* _Work required_
The full listing, reproduced exactly, is what the response must contain.

* _Data listing_

(** X13: the saved upload is still on disk, with the uploaded
    content, after every response to a request that is not a .webm,
    and after every response to a .webm request other than a 200:
    the handler deletes an upload only after it has converted it and
    completed the analysis. *)
Theorem upload_kept env request file question w r w' :
  accepted env request file question ->
  process_video_complete env request w = (r, w') ->
  OUTPUT_AUDIO_FILENAME env
  ≠ PyStr.path_join UPLOAD_FOLDER (secure_filename env (up_filename file)) ->
  (PyStr.endswith (str_lower env (secure_filename env (up_filename file))) ".webm"
   = false
   ∨ ∀ resp, r = Ok resp -> status resp ≠ 200) ->
  files w' !! PyStr.path_join UPLOAD_FOLDER (secure_filename env (up_filename file))
  = Some (up_size file).
Proof.
  intros Hacc Hrun Hout Hkind.
  rewrite (accepted_process _ _ _ _ _ Hacc) in Hrun.
  apply accept_upload_cases in Hrun. cbv zeta in Hrun.
  set (saved := PyStr.path_join UPLOAD_FOLDER
                  (secure_filename env (up_filename file))) in *.
  set (w1 := snd (file_save file saved w)) in *.
  assert (files w1 !! saved = Some (up_size file)) as Hsaved.
  { subst w1. rewrite file_save_files. apply lookup_insert_eq. }
  destruct Hrun
    as [[_ Hrun]
       | [Hwebm [(e & Hconv & _) | [(o & Hconv & _ & _) | (mp4 & w2 & Hconv & _ & Hrun)]]]].
  - rewrite (run_pipeline_keeps _ _ _ _ _ _ _ _ saved Hrun); auto; done.
  - pose proof (convert_keeps_existing env saved w1 saved) as Hkeep.
    rewrite Hconv in Hkeep. simpl in Hkeep. rewrite Hkeep; [done|].
    exists (up_size file). exact Hsaved.
  - pose proof (convert_keeps_existing env saved w1 saved) as Hkeep.
    rewrite Hconv in Hkeep. simpl in Hkeep. rewrite Hkeep; [done|].
    exists (up_size file). exact Hsaved.
  - destruct Hkind as [Hother | Hstatus]; [congruence|].
    apply convert_success in Hconv as (Hfree & _ & Hrest & _).
    assert (saved ≠ mp4) as Hne by (intros ->; congruence).
    rewrite (run_pipeline_keeps _ _ _ _ _ _ _ _ saved Hrun); auto.
    by rewrite Hrest.
Qed.

Lemma upload_kept_witness :
  files (snd (process_video_complete happy_env mp4_request (start ∅)))
    !! "uploads/answer.mp4"
  = Some 4096%N.
Proof.
  refine (upload_kept happy_env mp4_request
            {| up_filename := "answer.mp4"; up_size := 4096 |}
            "Describe your experience" (start ∅)
            (fst (process_video_complete happy_env mp4_request (start ∅)))
            (snd (process_video_complete happy_env mp4_request (start ∅)))
            _ _ _ _).
  - repeat split; done.
  - apply surjective_pairing.
  - done.
  - left. reflexivity.
Defined.

(** X14: the handler changes no file other than the saved upload,
    the audio artifact and the outputs [mkstemp] may allocate: every
    other path holds after the request what it held before. *)
Theorem handler_touches_only_its_paths env request w r w' p :
  process_video_complete env request w = (r, w') ->
  p ≠ OUTPUT_AUDIO_FILENAME env ->
  (∀ file, req_video request = Some file ->
           p ≠ PyStr.path_join UPLOAD_FOLDER
                 (secure_filename env (up_filename file))) ->
  (∀ n, n ∈ tmp_names env -> p ≠ tmp_path (abspath env UPLOAD_FOLDER) ".mp4" n) ->
  files w' !! p = files w !! p.
Proof.
  intros Hrun Hout Hup Htmp.
  destruct (rejected_or_accepted env request) as [Hrej | (file & q & Hacc)].
  - destruct (rejected_response env request w Hrej) as (msg & _ & Heq).
    rewrite Heq in Hrun. by injection Hrun as <- <-.
  - rewrite (accepted_process _ _ _ _ _ Hacc) in Hrun.
    destruct Hacc as (Hfile & _). specialize (Hup file Hfile).
    apply accept_upload_cases in Hrun. cbv zeta in Hrun.
    set (saved := PyStr.path_join UPLOAD_FOLDER
                    (secure_filename env (up_filename file))) in *.
    set (w1 := snd (file_save file saved w)) in *.
    assert (files w1 !! p = files w !! p) as Hsave.
    { subst w1. rewrite file_save_files. by apply lookup_insert_ne. }
    destruct Hrun
      as [[_ Hrun]
         | [_ [(e & Hconv & _) | [(o & Hconv & _ & _) | (mp4 & w2 & Hconv & _ & Hrun)]]]].
    + rewrite (run_pipeline_keeps _ _ _ _ _ _ _ _ p Hrun); auto; done.
    + by rewrite (convert_frame _ _ _ _ _ p Hconv).
    + by rewrite (convert_frame _ _ _ _ _ p Hconv).
    + pose proof (convert_frame _ _ _ _ _ p Hconv Htmp) as Hframe.
      apply convert_success in Hconv as (_ & _ & _ & n & Hn & ->).
      rewrite (run_pipeline_keeps _ _ _ _ _ _ _ _ p Hrun); auto.
      congruence.
Qed.
(** * limlistener: a bandwidth-limited net.Listener

    Shallow embedding of the Go package [limlistener] and the properties
    of its listener registry and of its throttled [Write].

    Conventions of the embedding.
    - Go's [int] is taken as on 64-bit platforms, a 64-bit two's
      complement integer: values are in [Z] and every arithmetic result
      goes through [int_wrap].
    - A [*rlimit.Limiter] is a reference into a store of limiters; the nil
      pointer is [None].  Limiters are created by [rlimit.NewLimiter] and
      their rate is changed in place by [rlimit.SetLimit].
    - The transport ([net.Listener], [net.Conn]) and the blocking
      behaviour of the token buckets are outside the package: their
      answers are inputs of the model (the result of the raw accept, a
      [WriteEnv] for one call of [Write]).
    - A Go runtime panic is the result [Panic] ([Panicked] for [Write]).
      A panic in one of the goroutines of [waitN] kills the process a
      little later, at a moment the scheduler chooses; that choice is
      an input of the model too.
    - The loop of [Write] runs on fuel; [OutOfFuel] says that the loop was
      still running when the fuel ran out. *)

From Stdlib Require Import ZArith Lia.
From Stdlib.Strings Require Import Byte.
From stdpp Require Import base numbers list strings.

* _Your solution_
(** X13: the saved upload is still on disk, with the uploaded
    content, after every response to a request that is not a .webm,
    and after every response to a .webm request other than a 200:
    the handler deletes an upload only after it has converted it and
    completed the analysis. *)
Theorem upload_kept env request file question w r w' :
  accepted env request file question ->
  process_video_complete env request w = (r, w') ->
  OUTPUT_AUDIO_FILENAME env
  ≠ PyStr.path_join UPLOAD_FOLDER (secure_filename env (up_filename file)) ->
  (PyStr.endswith (str_lower env (secure_filename env (up_filename file))) ".webm"
   = false
   ∨ ∀ resp, r = Ok resp -> status resp ≠ 200) ->
  files w' !! PyStr.path_join UPLOAD_FOLDER (secure_filename env (up_filename file))
  = Some (up_size file).
Proof.
  intros Hacc Hrun Hout Hkind.
  rewrite (accepted_process _ _ _ _ _ Hacc) in Hrun.
  apply accept_upload_cases in Hrun. cbv zeta in Hrun.
  set (saved := PyStr.path_join UPLOAD_FOLDER
                  (secure_filename env (up_filename file))) in *.
  set (w1 := snd (file_save file saved w)) in *.
  assert (files w1 !! saved = Some (up_size file)) as Hsaved.
  { subst w1. rewrite file_save_files. apply lookup_insert_eq. }
  destruct Hrun
    as [[_ Hrun]
       | [Hwebm [(e & Hconv & _) | [(o & Hconv & _ & _) | (mp4 & w2 & Hconv & _ & Hrun)]]]].
  - rewrite (run_pipeline_keeps _ _ _ _ _ _ _ _ saved Hrun); auto; done.
  - pose proof (convert_keeps_existing env saved w1 saved) as Hkeep.
    rewrite Hconv in Hkeep. simpl in Hkeep. rewrite Hkeep; [done|].
    exists (up_size file). exact Hsaved.
  - pose proof (convert_keeps_existing env saved w1 saved) as Hkeep.
    rewrite Hconv in Hkeep. simpl in Hkeep. rewrite Hkeep; [done|].
    exists (up_size file). exact Hsaved.
  - destruct Hkind as [Hother | Hstatus]; [congruence|].
    apply convert_success in Hconv as (Hfree & _ & Hrest & _).
    assert (saved ≠ mp4) as Hne by (intros ->; congruence).
    rewrite (run_pipeline_keeps _ _ _ _ _ _ _ _ saved Hrun); auto.
    by rewrite Hrest.
Qed.

Lemma upload_kept_witness :
  files (snd (process_video_complete happy_env mp4_request (start ∅)))
    !! "uploads/answer.mp4"
  = Some 4096%N.
Proof.
  refine (upload_kept happy_env mp4_request
            {| up_filename := "answer.mp4"; up_size := 4096 |}
            "Describe your experience" (start ∅)
            (fst (process_video_complete happy_env mp4_request (start ∅)))
            (snd (process_video_complete happy_env mp4_request (start ∅)))
            _ _ _ _).
  - repeat split; done.
  - apply surjective_pairing.
  - done.
  - left. reflexivity.
Defined.

(** X14: the handler changes no file other than the saved upload,
    the audio artifact and the outputs [mkstemp] may allocate: every
    other path holds after the request what it held before. *)
Theorem handler_touches_only_its_paths env request w r w' p :
  process_video_complete env request w = (r, w') ->
  p ≠ OUTPUT_AUDIO_FILENAME env ->
  (∀ file, req_video request = Some file ->
           p ≠ PyStr.path_join UPLOAD_FOLDER
                 (secure_filename env (up_filename file))) ->
  (∀ n, n ∈ tmp_names env -> p ≠ tmp_path (abspath env UPLOAD_FOLDER) ".mp4" n) ->
  files w' !! p = files w !! p.
Proof.
  intros Hrun Hout Hup Htmp.
  destruct (rejected_or_accepted env request) as [Hrej | (file & q & Hacc)].
  - destruct (rejected_response env request w Hrej) as (msg & _ & Heq).
    rewrite Heq in Hrun. by injection Hrun as <- <-.
  - rewrite (accepted_process _ _ _ _ _ Hacc) in Hrun.
    destruct Hacc as (Hfile & _). specialize (Hup file Hfile).
    apply accept_upload_cases in Hrun. cbv zeta in Hrun.
    set (saved := PyStr.path_join UPLOAD_FOLDER
                    (secure_filename env (up_filename file))) in *.
    set (w1 := snd (file_save file saved w)) in *.
    assert (files w1 !! p = files w !! p) as Hsave.
    { subst w1. rewrite file_save_files. by apply lookup_insert_ne. }
    destruct Hrun
      as [[_ Hrun]
         | [_ [(e & Hconv & _) | [(o & Hconv & _ & _) | (mp4 & w2 & Hconv & _ & Hrun)]]]].
    + rewrite (run_pipeline_keeps _ _ _ _ _ _ _ _ p Hrun); auto; done.
    + by rewrite (convert_frame _ _ _ _ _ p Hconv).
    + by rewrite (convert_frame _ _ _ _ _ p Hconv).
    + pose proof (convert_frame _ _ _ _ _ p Hconv Htmp) as Hframe.
      apply convert_success in Hconv as (_ & _ & _ & n & Hn & ->).
      rewrite (run_pipeline_keeps _ _ _ _ _ _ _ _ p Hrun); auto.
      congruence.
Qed.
(** * limlistener: a bandwidth-limited net.Listener

    Shallow embedding of the Go package [limlistener] and the properties
    of its listener registry and of its throttled [Write].

    Conventions of the embedding.
    - Go's [int] is taken as on 64-bit platforms, a 64-bit two's
      complement integer: values are in [Z] and every arithmetic result
      goes through [int_wrap].
    - A [*rlimit.Limiter] is a reference into a store of limiters; the nil
      pointer is [None].  Limiters are created by [rlimit.NewLimiter] and
      their rate is changed in place by [rlimit.SetLimit].
    - The transport ([net.Listener], [net.Conn]) and the blocking
      behaviour of the token buckets are outside the package: their
      answers are inputs of the model (the result of the raw accept, a
      [WriteEnv] for one call of [Write]).
    - A Go runtime panic is the result [Panic] ([Panicked] for [Write]).
      A panic in one of the goroutines of [waitN] kills the process a
      little later, at a moment the scheduler chooses; that choice is
      an input of the model too.
    - The loop of [Write] runs on fuel; [OutOfFuel] says that the loop was
      still running when the fuel ran out. *)

From Stdlib Require Import ZArith Lia.
From Stdlib.Strings Require Import Byte.
From stdpp Require Import base numbers list strings.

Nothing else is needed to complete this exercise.